Running the VPN on an on-demand instance in Mumbai would cost about 0.003 $ per hour, or a little above 2 USD per month, which comes down to about 150 INR. I could either choose Mumbai, or Singapore as latencies to any other regions would be bad. My OpenVPN instance used to run in Northern Europe, and I used to have reasonable latency when I used it over a wired connection. However, the experience used to be pretty bad for cellular/phone networks. Which leaves me with these two regions. Of these, Mumbai is currently about half the prices of Singapore, and I’m currently interested in a secure connection till a major network hub only. I want to prevent the ISP snooping on my traffic. I don’t want to worry about any advanced and/or persistent actors snooping on my traffic right now, I don’t think I have the skills to prevent that.

Wireguard’s configuration files are pretty simple. It is a bunch of ini files that contain information about the server’s private/public keys, and the public keys for the various clients that are supposed to connect to it with some metadata about them. As long as I can get this configuration in place on a new machine, I am OK with AWS killing a spot machine, and then an auto scaling group bringing up another one for me. This can be achieved by creating a base Amazon Machine Image with Hashicorp’s Packer, providing a list of client public keys in the Auto Scaling Group’s launch template and fetching the server’s private key (that was previously generated on a different machine) via AWS’s Systems Manager via a cloud-init script. One major limitation here is that it requires provisioning a new machine whenever a client is added/removed, but my current list of clients is expected to be fairly stable.

I could have used this project by James Hale, but I wanted to build something that would work well with AWS VPC. Another thing I wanted to do differently was to use a different base AMI. Given that I’ll be running this on an instance type that has super low memory, I wanted to pick a base distribution that had a very low footprint, as well as one that needed the least amount of hands on maintenance activity. I considered Debian and FreeBSD, and finally endeed up using Debian 10/Buster. Ubuntu’s minimal images are also a pretty good bet, but I’ve always wanted to play around with these two distros. The terraform module by James is pretty good though, so I looked at it when stuck at specific issues.
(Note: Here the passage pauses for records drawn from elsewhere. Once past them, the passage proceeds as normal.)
Lemma kept_put d p f : tidy d -> private p -> fi_kind f = RegularFile /\ fi_links f = 1 -> settled_path p ->
  (p.1 = "" -> slen (fi_bytes f) <= MAX_CONFIG_BYTES) -> kept d (set_files d (<[p := f]> (dk_files d))).
Proof. intros. split; [by apply tidy_put|by eapply configs_private]. Qed.

Lemma tidy_absent d p : tidy d -> ~ settled_path p -> dk_files d !! p = None.
Proof. intros Ht Hp. apply eq_None_not_Some. intros Hs. by apply Hp, (td_clean d Ht). Qed.

Lemma ends_lock d : tidy d -> ends config_write_lock d (fun r d1 => r = Ok () /\ kept d d1).
Proof.
  intros Ht. unfold config_write_lock. eapply ends_after; [apply gives_map_error, gives_canonical, (td_root d Ht)|].
  apply ends_then, ends_map_error, ends_attempt.
  assert (Hlock : forall d1, kept d d1 -> ends (map_error (fun e => if bool_decide (ie_kind e = WouldBlock) then op_error "conflict" "另一个配置保存正在进行" else io_error e)
    (fun o => syscall (fun n d => if locked o n then Err {| ie_kind := WouldBlock; ie_message := "Resource temporarily unavailable (os error 11)" |}
                                  else Ok (d, ())) o)) d1 (fun r d2 => r = Ok () /\ kept d d2)).
  { intros d1 Hk. apply ends_map_error, (ends_syscall (fun n d => if locked o n then _ else Ok (d, ()))). intros n. by rewrite (calm_lock o quiet_outside). }
  destruct (dk_files d !! ("", WRITE_LOCK)) as [f|] eqn:Ef.
  - apply ends_syscall. intros n. unfold create_file. rewrite Ef. cbn [map_err].
    eapply ends_after; [|apply Hlock; by split].
    rewrite bool_decide_eq_true_2 by done. eapply ends_after; [apply (gives_open d "" WRITE_LOCK f); [done|by vm_compute|apply (td_root d Ht)|done]|]. apply gives_ret.
  - apply ends_create; [done|]. intros n. cbn [map_err]. eapply ends_after; [apply gives_ret|]. apply Hlock.
    apply kept_put; [done|by right|done|done|]. intros _. by vm_compute.
Qed.

Lemma ends_make_child d parent child : tidy d -> is_Some (dk_dirs d !! parent) ->
  ends (child_directory parent child true) d (fun r d1 => r = Ok (join_dir parent child) /\ tidy d1 /\ dk_files d1 = dk_files d /\ is_Some (dk_dirs d1 !! join_dir parent child)).
Proof.
  intros Ht [v Hv]. pose proof (td_dirs d Ht _ _ Hv) as ->. unfold child_directory. eapply ends_after; [by apply gives_map_error, gives_canonical|].
  set (c := join_dir parent child). assert (Hend : forall d1, tidy d1 -> dk_files d1 = dk_files d -> is_Some (dk_dirs d1 !! c) ->
    ends (_ ← io (canonical_directory c); mret c : Prog OperationError string) d1 (fun r d2 => r = Ok c /\ tidy d2 /\ dk_files d2 = dk_files d /\ is_Some (dk_dirs d2 !! c))).
  { intros d1 Ht1 Hf1 [v Hc]. pose proof (td_dirs d1 Ht1 _ _ Hc) as ->. eapply ends_after; [by apply gives_map_error, gives_canonical|].
    eapply ends_impl; [apply gives_ret|]. by intros r d2 [-> ->]. }
  apply ends_then, ends_map_error, ends_then, ends_attempt, ends_syscall. intros _. destruct (dk_dirs d !! c) as [v|] eqn:Ec.
  - rewrite bool_decide_eq_true_2 by done. eapply ends_impl; [apply gives_ret|]. intros r d1 [-> ->]. cbn [map_err]. by apply Hend.
  - apply ends_looking. cbn [map_err]. apply Hend; [|done|cbn [dk_dirs]; by rewrite lookup_insert_eq].
    destruct Ht. constructor; try done; cbn.
    + by apply lookup_insert_Some; destruct (decide (c = "")); [left|right].
    + intros x v [[_ <-]|[_ Hx]]%lookup_insert_Some; [done|by eauto].
Qed.
Lemma not_settled_pending dir s : ~ settled_path (dir, ".pending-" +:+ s).
Proof. intros [_ H]. cbn [snd] in H. by rewrite prefix_refl_app in H. Qed.
Lemma not_settled_temporary dir s : ~ settled_path (dir, ".rcd-operations-" +:+ s).
Proof. intros [H _]. cbn [snd] in H. by rewrite prefix_refl_app in H. Qed.

Lemma ends_backup d name bytes : tidy d -> ends (backup digest name bytes) d (fun r d1 => r = Ok () /\ kept d d1 /\ backed name bytes d1).
Proof.
  intros Ht. unfold backup, backup_directory. apply ends_then, ends_then. eapply ends_impl; [apply ends_make_child; [done|by rewrite (td_root d Ht)]|].
  intros r d1 (-> & Ht1 & Hf1 & Hd1). eapply ends_impl; [by apply ends_make_child|]. intros r d2 (-> & Ht2 & Hf2 & _). rewrite Hf1 in Hf2.
  change (join_dir (join_dir "" BACKUP_DIRECTORY) name) with (backup_dir name). apply ends_then, ends_unique. intros u Hu.
  pose proof (backup_id_valid digest digests u bytes Hu) as Hid. set (id := u +:+ "-" +:+ digest bytes) in *.
  set (pending := (backup_dir name, ".pending-" +:+ id +:+ ".tmp")). assert (Hp : dk_files d2 !! pending = None) by (apply tidy_absent, not_settled_pending; done).
  apply ends_then, ends_map_error, ends_create; [done|]. intros n. cbn [map_err]. apply ends_then, ends_temporary.
  apply ends_then, ends_map_error, ends_write. intros t. cbn [map_err]. apply ends_then, ends_map_error, ends_looking. cbn [map_err].
  apply ends_map_error. eapply ends_rename; [cbn; by rewrite lookup_alter_eq, lookup_insert_eq|]. cbn [map_err]. split; [done|].
  apply ends_map_error, ends_looking. cbn [map_err set_files dk_files dk_dirs]. rewrite staged by done. split; [done|].
  assert (Hk : kept d2 (set_files d2 (<[(backup_dir name, id) := with_bytes t bytes (empty_file o n)]> (dk_files d2)))).
  { apply kept_put; [done|apply backup_private|done|split; by apply backup_id_prefix|]. intros H. by destruct (String.eqb_spec BACKUP_DIRECTORY ""). }
  split; [|exists id; split; [done|]; eexists; split; [cbn; apply lookup_insert_eq|done]].
  destruct Hk as [? Hk]. split; [done|]. etrans; [exact Hk|]. apply map_eq. intros k. by rewrite !lookup_configs, Hf2.
Qed.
How to make it even cheaper?

All of this is pretty good for running a pretty cheap VPN. However, the typical Indian mentality was making me think about ways to make this even cheaper. James’s terraform module has options to either use Elastic IPs or a full blown load balancer. Spinning up an instance in a public subnet in a VPC always gives us a free public IP address that is attached to the instance. This can change whenever our instance is killed, either due to issues with the underlying hardware, or due to changes in spot pricing. This is fine though, if I can tweak the cloud-init script to make an API call to my DNS provider and update a record to point to the current IP address. Lastly, there are some cheap TLDs out there (.xyz costs a dollar a year if you pick a domain with just numbers). Compared to Route53, this turns out a little cheaper and I don’t need the Industrial Strength that AWS will provide for DNS.

Show me the code!

This project was spinning on the backburner for quite a while, but I eventually got time due to the Christmas/Holiday shutdown at office to get it to a usable state. The thrift-vpn project is available on Github and I have been using this for the past week or so on my mobile devices and personal laptop.
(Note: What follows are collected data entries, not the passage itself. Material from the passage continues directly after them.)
(** The host and the port of the authority. *)
Definition host_and_port (authority : list ascii) : result string (list ascii * Z) :=
  match authority with
  | "["%char :: bracketed =>
      '(host, suffix) ← ok_or "invalid IPv6 log push URL" (split_at_char "]" bracketed);
      let port := match suffix with ":"%char :: port => port | _ => chars "80" end in
      port ← ok_or "invalid log push URL port" (parse_uint u16_max port);
      Ok (host, port)
  | _ =>
      match split_at_char ":" (rev authority) with
      | Some (port, host) =>
          port ← ok_or "invalid log push URL port" (parse_uint u16_max (rev port));
          Ok (rev host, port)
      | None => Ok (authority, 80)
      end
  end.

Definition parse_endpoint (value : string) : result string HttpEndpoint :=
  rest ← ok_or "logging.http_push.url must use http:// while TLS is disabled" (strip_prefix (chars "http://") (chars value));
  let '(authority, path) := match split_at_char "/" rest with Some (a, p) => (a, "/"%char :: p) | None => (rest, ["/"%char]) end in
  if (match authority with [] => true | _ => false end) || existsb (Ascii.eqb "@") authority || existsb (Ascii.eqb "#") path
  then Err "logging.http_push.url is invalid"
  else
    '(host, port) ← host_and_port authority;
    if String.eqb (trim (text host)) "" then Err "log push URL host is empty"
    else Ok {| ep_host := text host; ep_port := port; ep_path := text path; ep_host_header := text authority |}.

Example parses_manager_http_url :
  parse_endpoint "http://192.168.10.46:8087/api/v1/lower-ingest/logs"
  = Ok {| ep_host := "192.168.10.46"; ep_port := 8087; ep_path := "/api/v1/lower-ingest/logs"; ep_host_header := "192.168.10.46:8087" |} /\
  is_ok (parse_endpoint "https://manager/logs") = false /\
  ep_port <$> parse_endpoint "http://[fe80::1]/logs" = Ok 80.
Proof. vm_compute. done. Qed.

Example chunked_ack_is_decoded :
  parse_http_response (bytes_of "HTTP/1.1 200 OK" ++ CRLF ++ bytes_of "Transfer-Encoding: chunked" ++ CRLF ++ CRLF
    ++ bytes_of "4" ++ CRLF ++ bytes_of "test" ++ CRLF ++ bytes_of "0" ++ CRLF ++ CRLF) = Done (Ok (bytes_of "test")).
Proof. vm_compute. done. Qed.

(** A size near [2 ^ 64] passes the check of the length, because the sum wraps,
    and the slice panics. *)
Example huge_chunk_panics :
  decode_chunked (bytes_of "ffffffffffffffef" ++ CRLF ++ bytes_of "0" ++ CRLF) = Panic.
Proof. vm_compute. done. Qed.

(** ** Chunked bodies as a grammar *)

(** A line that ends at the first line end and declares [size]. *)
Definition chunk_line (line : list Z) (size : Z) : Prop :=
  window_position CRLF (line ++ CRLF) = Some (length line) /\ chunk_size line = Some size.

(** Chunks with their sizes, each followed by two bytes, up to a line of size
    zero; what comes after it is ignored. *)
Inductive chunked : list Z -> list Z -> Prop :=
| chunked_end line rest : chunk_line line 0 -> chunked (line ++ CRLF ++ rest) []
| chunked_more line data t rest r :
    chunk_line line (Z.of_nat (length data)) -> data <> [] -> length t = 2%nat -> chunked rest r ->
    chunked (line ++ CRLF ++ data ++ t ++ rest) (data ++ r).

Lemma window_position_cut front rest :
  window_position CRLF (front ++ CRLF ++ rest) = Some (length front) <-> window_position CRLF (front ++ CRLF) = Some (length front).
Proof.
  revert rest. induction front as [|b front IH]; intros rest; [done|]. cbn [app window_position length].
  assert (Hp : is_prefix CRLF (b :: front ++ CRLF ++ rest) = is_prefix CRLF (b :: front ++ CRLF)) by (destruct front; [reflexivity|]; reflexivity).
  rewrite Hp. destruct (is_prefix CRLF (b :: front ++ CRLF)); [done|]. specialize (IH rest).
  destruct (window_position CRLF (front ++ CRLF ++ rest)), (window_position CRLF (front ++ CRLF)); cbn; naive_solver.
Qed.

Lemma window_position_Some bs i : window_position CRLF bs = Some i ->
  bs = take i bs ++ CRLF ++ drop (i + 2) bs /\ length (take i bs) = i /\ window_position CRLF (take i bs ++ CRLF) = Some i.
Proof.
  revert i. induction bs as [|b bs IH]; intros i H; [done|]. cbn [window_position] in H. destruct (is_prefix CRLF (b :: bs)) eqn:Ep.
  - injection H as <-. destruct bs as [|c bs]; unfold CRLF in Ep; cbn [is_prefix] in Ep; [by rewrite andb_false_r in Ep|]. apply andb_true_iff in Ep as [Hb Hc].
    rewrite andb_true_r in Hc. apply Z.eqb_eq in Hb, Hc. by subst.
  - destruct (window_position CRLF bs) as [j|] eqn:Ej; [|done]. injection H as <-. destruct (IH j eq_refl) as (Hbs & Hlen & Hw).
    cbn [take drop Nat.add app length]. split_and!; [by f_equal|by f_equal|]. cbn [window_position].
    assert (Hp : is_prefix CRLF (b :: take j bs ++ CRLF) = is_prefix CRLF (b :: bs)).
    { rewrite Hbs at 2. destruct (take j bs); [reflexivity|]. reflexivity. }
    by rewrite Hp, Ep, Hw.
Qed.

Lemma usize_small z : 0 <= z < 2 ^ 64 -> usize_wrap z = z.
Proof. apply Z.mod_small. Qed.

(** A chunk that is accepted lies in the body. *)
Lemma accepted_size (offset total size : Z) : 0 <= offset <= total -> total < 2 ^ 63 -> 0 < size <= u64_max ->
  usize_wrap (offset + size + 2) <= total -> offset <= usize_wrap (offset + size) <= total ->
  usize_wrap (offset + size + 2) = offset + size + 2 /\ usize_wrap (offset + size) = offset + size.
Proof.
  unfold usize_wrap, u64_max. intros Ho Ht Hs H1 H2. destruct (Z_lt_ge_dec (offset + size) (2 ^ 64)) as [Hlt|Hge].
  - rewrite (Z.mod_small (offset + size)) in * by lia. rewrite Z.mod_small in * by lia. lia.
  - exfalso. rewrite <- (Z_mod_plus_full (offset + size) (-1)), Z.mod_small in H2 by lia. lia.
Qed.

Lemma chunk_size_range line size : chunk_size line = Some size -> 0 <= size <= u64_max.
Proof.
  unfold chunk_size. destruct (from_utf8 line) as [t|]; [|done]. cbn. unfold parse_usize_hex. set (bs := match before_semicolon t with 43 :: (d :: ds) => d :: ds | _ => _ end).
  destruct (forallb is_hex_byte bs) eqn:Eh; [|done]. destruct (_ && (_ <=? u64_max))%bool eqn:Eb; [|done]. intros [= <-].
  apply andb_true_iff in Eb as [_ Hle%Z.leb_le]. split; [|done]. clear Hle.
  assert (H : forall acc, 0 <= acc -> 0 <= foldl (fun acc b => acc * 16 + hex_byte_value b) acc bs); [|by apply H].
  revert Eh. generalize bs as l. induction l as [|b l IH]; intros Eh acc Ha; [done|]. cbn [foldl forallb] in *. apply andb_true_iff in Eh as [Hb Eh].
  apply IH; [done|]. unfold is_hex_byte, in_range in Hb. unfold hex_byte_value, in_range. repeat case_match; lia.
Qed.

Lemma slice_to_end {A} (l : list A) a b : slice a b l = take (b - a) (drop a l).
Proof. done. Qed.

Lemma decode_sound body fuel offset res r : Z.of_nat (length body) < 2 ^ 63 -> decode_loop fuel body offset res = Done (Ok r) ->
  exists r', r = res ++ r' /\ chunked (drop offset body) r'.
Proof.
  intros Hsmall. revert offset res. induction fuel as [|fuel IH]; intros offset res H; [done|]. cbn [decode_loop] in H.
  destruct (Nat.ltb_spec (length body) offset) as [|Ho]; [done|]. destruct (window_position CRLF (drop offset body)) as [i|] eqn:Ew; [|done].
  destruct (window_position_Some _ _ Ew) as (Hcut & Hlen & Hline). set (tail := drop offset body) in *.
  assert (Htail : length tail = (length body - offset)%nat) by apply length_drop.
  assert (Hi : (i + 2 <= length tail)%nat).
  { rewrite Hcut, !length_app, Hlen. cbn [CRLF length]. lia. }
  rewrite slice_to_end in H. replace (offset + i - offset)%nat with i in H by lia. fold tail in H.
  destruct (chunk_size (take i tail)) as [size|] eqn:Es; [|done]. pose proof (chunk_size_range _ _ Es) as Hrange.
  destruct (Z.eqb_spec size 0) as [->|Hs].
  { injection H as <-. exists []. rewrite app_nil_r. split; [done|]. rewrite Hcut. constructor. split; [by rewrite Hlen|done]. }
  destruct (Z.ltb_spec (Z.of_nat (length body)) (usize_wrap (Z.of_nat (offset + i + 2) + size + 2))) as [|Hnext]; [done|].
  destruct (Z.ltb_spec (usize_wrap (Z.of_nat (offset + i + 2) + size)) (Z.of_nat (offset + i + 2))) as [|Hstop1]; [done|].
  destruct (Z.ltb_spec (Z.of_nat (length body)) (usize_wrap (Z.of_nat (offset + i + 2) + size))) as [|Hstop2]; [done|]. cbn [orb] in H.
  destruct (accepted_size (Z.of_nat (offset + i + 2)) (Z.of_nat (length body)) size) as [En Es']; [lia|done|lia|done|lia|].
  rewrite En, Es' in *. apply IH in H as (r' & -> & Hr'). exists (slice (offset + i + 2) (Z.to_nat (Z.of_nat (offset + i + 2) + size)) body ++ r').
  split; [by rewrite app_assoc|]. set (rest := drop (i + 2) tail) in *. set (n := Z.to_nat size).
  assert (Hdata : slice (offset + i + 2) (Z.to_nat (Z.of_nat (offset + i + 2) + size)) body = take n rest).
  { rewrite slice_to_end. unfold rest, tail. rewrite drop_drop. f_equal; [lia|]. f_equal. lia. }
  assert (Hrest : (n + 2 <= length rest)%nat) by (unfold rest; rewrite length_drop; lia).
  assert (Hafter : drop (Z.to_nat (Z.of_nat (offset + i + 2) + size + 2)) body = drop (n + 2) rest).
  { unfold rest, tail. rewrite !drop_drop. f_equal. lia. }
  rewrite Hdata, Hcut. rewrite Hafter in Hr'. rewrite <- (take_drop n rest) at 1. rewrite <- (take_drop 2 (drop n rest)) at 1. rewrite drop_drop.
  constructor; [|intros E; apply (f_equal length) in E; rewrite length_take in E; cbn in E; lia|rewrite length_take, length_drop; lia|done].
  split; [by rewrite Hlen|]. rewrite Es, length_take. f_equal. lia.
Qed.

Lemma decode_complete body tail r : Z.of_nat (length body) < 2 ^ 63 -> chunked tail r ->
  forall fuel offset res, drop offset body = tail -> (offset <= length body)%nat -> (length tail < fuel)%nat ->
  decode_loop fuel body offset res = Done (Ok (res ++ r)).
Proof.
  intros Hsmall. induction 1 as [line rest [Hl Hs]|line data t rest r [Hl Hs] Hd Ht Hr IH]; intros fuel offset res Htail Ho Hf; (destruct fuel as [|fuel]; [lia|]);
    cbn [decode_loop]; rewrite (proj2 (Nat.ltb_ge _ _)) by done; rewrite Htail.
  - rewrite (proj2 (window_position_cut line rest) Hl), slice_to_end, Htail. replace (offset + length line - offset)%nat with (length line) by lia.
    rewrite take_app_length, Hs. cbn. by rewrite app_nil_r.
  - rewrite (proj2 (window_position_cut line (data ++ t ++ rest)) Hl), slice_to_end, Htail. replace (offset + length line - offset)%nat with (length line) by lia.
    rewrite take_app_length, Hs. assert (Hpos : (0 < length data)%nat) by (destruct data; [done|cbn; lia]).
    assert (Hlen : length body = (offset + length line + 2 + length data + 2 + length rest)%nat).
    { apply (f_equal length) in Htail. rewrite length_drop, !length_app in Htail. cbn [CRLF length] in Htail. lia. }
    rewrite (proj2 (Z.eqb_neq _ _)) by lia. rewrite !usize_small by lia. rewrite !(proj2 (Z.ltb_ge _ _)) by lia. cbn [orb].
    assert (Hdrop : drop (offset + length line + 2) body = data ++ t ++ rest).
    { rewrite <- Nat.add_assoc, <- drop_drop, Htail, <- drop_drop, drop_app_length. done. }
    rewrite slice_to_end, Hdrop. replace (Z.to_nat _ - _)%nat with (length data) by lia. rewrite take_app_length.
    erewrite IH; [by rewrite <- app_assoc| |lia|].
    + replace (Z.to_nat _) with (offset + length line + 2 + (length data + 2))%nat by lia. rewrite <- drop_drop, Hdrop, <- drop_drop, drop_app_length, <- Ht.
      by rewrite drop_app_length.
    + rewrite !length_app in Hf. cbn [CRLF length] in Hf. lia.
Qed.

Lemma decode_returns body fuel offset res : Z.of_nat (length body) < 2 ^ 63 -> (length body - offset < fuel)%nat ->
  decode_loop fuel body offset res <> OutOfFuel.
Proof.
  intros Hsmall. revert offset res. induction fuel as [|fuel IH]; intros offset res Hf; [lia|]. cbn [decode_loop].
  destruct (Nat.ltb_spec (length body) offset) as [|Ho]; [done|]. destruct (window_position CRLF (drop offset body)) as [i|] eqn:Ew; [|done].
  destruct (window_position_Some _ _ Ew) as (Hcut & Hlen & _).
  assert (Hi : (offset + i + 2 <= length body)%nat).
  { apply (f_equal length) in Hcut. rewrite !length_app, Hlen, length_drop in Hcut. cbn [CRLF length] in Hcut. lia. }
  destruct (chunk_size (slice offset (offset + i) body)) as [size|] eqn:Es; [|done]. pose proof (chunk_size_range _ _ Es) as Hrange.
  destruct (Z.eqb_spec size 0) as [->|Hs]; [done|].
  destruct (Z.ltb_spec (Z.of_nat (length body)) (usize_wrap (Z.of_nat (offset + i + 2) + size + 2))) as [|Hnext]; [done|].
  destruct (Z.ltb_spec (usize_wrap (Z.of_nat (offset + i + 2) + size)) (Z.of_nat (offset + i + 2))) as [|Hstop1]; [done|].
  destruct (Z.ltb_spec (Z.of_nat (length body)) (usize_wrap (Z.of_nat (offset + i + 2) + size))) as [|Hstop2]; [done|]. cbn [orb].
  destruct (accepted_size (Z.of_nat (offset + i + 2)) (Z.of_nat (length body)) size) as [En Es']; [lia|done|lia|done|lia|].
  apply IH. rewrite En. lia.
Qed.

(** the chunked answer of the manager is decoded exactly.  For a body of at
    most [isize::MAX] bytes, [decode_chunked] succeeds with [r] exactly when the
    body is a sequence of chunks, each of them a size line and as many bytes as
    it declares followed by two more bytes, up to a line of size zero, and [r]
    is what the chunks hold; and it always returns: the loop never runs out of
    fuel. *)
Theorem decode_chunked_iff body r : Z.of_nat (length body) < 2 ^ 63 ->
  (decode_chunked body = Done (Ok r) <-> chunked body r) /\ decode_chunked body <> OutOfFuel.
Proof.
  intros Hsmall. split; [split|].
  - intros H. destruct (decode_sound body _ 0 [] r Hsmall H) as (r' & -> & Hc). exact Hc.
  - intros H. apply (decode_complete body body r Hsmall H (S (length body)) 0 []); [done|lia|lia].
  - apply decode_returns; [done|lia].
Qed.

Definition sample_body : list Z := bytes_of "4" ++ CRLF ++ bytes_of "test" ++ CRLF ++ bytes_of "0" ++ CRLF ++ CRLF.
Lemma decode_chunked_iff_witness :
  decode_chunked sample_body = Done (Ok (bytes_of "test")) /\
  (decode_chunked sample_body = Done (Ok (bytes_of "test")) <-> chunked sample_body (bytes_of "test")) /\ decode_chunked sample_body <> OutOfFuel.
Proof. split; [vm_compute; reflexivity|]. apply (decode_chunked_iff sample_body (bytes_of "test")). vm_compute. reflexivity. Defined.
I’ll spend time over the next few weeks tuning the firewall on the instance a little more, add an optional local dnsmasq installation (with support for DNS ad-blocking built in) and maybe sprinkle a bit of fail2ban to keep the tiny machine from being overwhelmed by random probes across the internet. Given enough time, I might explore running this on one of the Graviton instances, and I suspect this will work pretty well. In the meanwhile, I welcome feedback and tests from y’all to improve the user experience of this project further.